Stored records:
(** X26.  For an activity whose progress is not negative the three pages
    agree with the project summary on its class.  The summary counts the
    activity as completed, in progress or not started, exactly one of the
    three; the status label of the activities page, which ignores the float,
    names that class; and the icon of the enhanced page and the colour of the
    Gantt chart are those of that class unless the summary counts the activity
    as critical, which gives the red icon and the red bar whatever the
    progress. *)
Theorem activity_class_agrees (lvl lvl' lvl'' : nat) (parentId : string) (a : Activity.t) :
  (0 <= Activity.progress_pct a)%Q →
  let status := ActivitiesPage.statusLabel (ActivitiesPage.activityNode lvl parentId a) in
  let icon :=
    EnhancedActivitiesPage.getActivityIcon (EnhancedActivitiesPage.activityNode lvl' a) in
  let colour := GanttChart.color (GanttChart.activityNode lvl'' a) in
  let critical := EnhancedActivitiesPage.isCriticalActivity a in
  (EnhancedActivitiesPage.isCompleted a = true
   ∧ EnhancedActivitiesPage.isInProgress a = false
   ∧ EnhancedActivitiesPage.isNotStarted a = false
   ∧ status = "Complete"
   ∧ icon = (if critical then "🔴" else "✅")
   ∧ colour = (if critical then "#FF5722" else "#4CAF50"))
  ∨ (EnhancedActivitiesPage.isCompleted a = false
     ∧ EnhancedActivitiesPage.isInProgress a = true
     ∧ EnhancedActivitiesPage.isNotStarted a = false
     ∧ status = "In Progress"
     ∧ icon = (if critical then "🔴" else "🟡")
     ∧ colour = (if critical then "#FF5722" else "#2196F3"))
  ∨ (EnhancedActivitiesPage.isCompleted a = false
     ∧ EnhancedActivitiesPage.isInProgress a = false
     ∧ EnhancedActivitiesPage.isNotStarted a = true
     ∧ status = "Not Started"
     ∧ icon = (if critical then "🔴" else "⚪")
     ∧ colour = (if critical then "#FF5722" else "#9E9E9E")).
Proof.
  intros Hp status icon colour critical.
  unfold status, icon, colour, critical, ActivitiesPage.statusLabel,
    ActivitiesPage.getActivityStatus, EnhancedActivitiesPage.getActivityIcon,
    EnhancedActivitiesPage.isCriticalActivity, EnhancedActivitiesPage.isCompleted,
    EnhancedActivitiesPage.isInProgress, EnhancedActivitiesPage.isNotStarted.
  cbn [ActivitiesPage.activityNode ActivitiesPage.progress_pct
       EnhancedActivitiesPage.activityNode EnhancedActivitiesPage.type
       EnhancedActivitiesPage.total_float_days EnhancedActivitiesPage.progress_pct
       GanttChart.activityNode GanttChart.color default from_option id].
  rewrite !Qle_bool_orZero, !Qltb_orZero, !Qltb_orZero_l.
  pose proof (orZero_eq (Activity.progress_pct a)) as Hzero.
  assert (H100 : if Qle_bool 100 (Activity.progress_pct a)
                 then (100 <= Activity.progress_pct a)%Q
                 else (Activity.progress_pct a < 100)%Q).
  { destruct (Qle_bool 100 (Activity.progress_pct a)) eqn:E.
    - by apply Qle_bool_iff.
    - apply Qnot_le_lt. intros H%Qle_bool_iff. congruence. }
  assert (H0 : if Qle_bool (Activity.progress_pct a) 0
               then (Activity.progress_pct a <= 0)%Q
               else (0 < Activity.progress_pct a)%Q).
  { destruct (Qle_bool (Activity.progress_pct a) 0) eqn:E.
    - by apply Qle_bool_iff.
    - apply Qnot_le_lt. intros H%Qle_bool_iff. congruence. }
  assert (Hlt : Qltb (Activity.progress_pct a) 100
                = negb (Qle_bool 100 (Activity.progress_pct a))) by reflexivity.
  assert (Heq : if Qeq_bool (orZero (Activity.progress_pct a)) 0
                then (Activity.progress_pct a == 0)%Q
                else ¬ (Activity.progress_pct a == 0)%Q).
  { destruct (Qeq_bool (orZero (Activity.progress_pct a)) 0) eqn:E.
    - apply Qeq_bool_iff in E. by rewrite <- Hzero.
    - intros H. rewrite <- Hzero in H. apply Qeq_bool_iff in H. congruence. }
  rewrite Hlt. unfold Qltb. clear Hlt. revert H100 H0 Heq.
  destruct (Qeq_bool (orZero (Activity.total_float_days a)) 0);
    destruct (Qle_bool 100 (Activity.progress_pct a));
    destruct (Qle_bool (Activity.progress_pct a) 0);
    destruct (Qeq_bool (orZero (Activity.progress_pct a)) 0);
    cbn [negb andb]; intros H100 H0 Heq;
    first [ by left | by (right; left) | by (right; right) | exfalso; lra ].
Qed.

(** The theorem at a critical activity of progress 50. *)
Lemma activity_class_agrees_witness :
  ActivitiesPage.statusLabel
    (ActivitiesPage.activityNode 2 "W1" (act "T1" "W1" 10 50 (Some jan01) (Some jan10)))
  = "In Progress"
  ∧ EnhancedActivitiesPage.getActivityIcon
      (EnhancedActivitiesPage.activityNode 2 (act "T1" "W1" 10 50 (Some jan01) (Some jan10)))
    = "🔴".
Proof.
  destruct (activity_class_agrees 2 2 1 "W1" (act "T1" "W1" 10 50 (Some jan01) (Some jan10)))
    as [(H & _)|[(_ & _ & _ & Hs & Hi & _)|(_ & H & _)]].
  - vm_compute. discriminate.
  - vm_compute in H. discriminate.
  - split; [exact Hs|exact Hi].
  - vm_compute in H. discriminate.
Defined.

**GOAL OF THE EXERCISE:**
In the records above, each line with the string "statusLabel" should be copied.

**ANSWER BOX:**
  let status := ActivitiesPage.statusLabel (ActivitiesPage.activityNode lvl parentId a) in
  unfold status, icon, colour, critical, ActivitiesPage.statusLabel,
  ActivitiesPage.statusLabel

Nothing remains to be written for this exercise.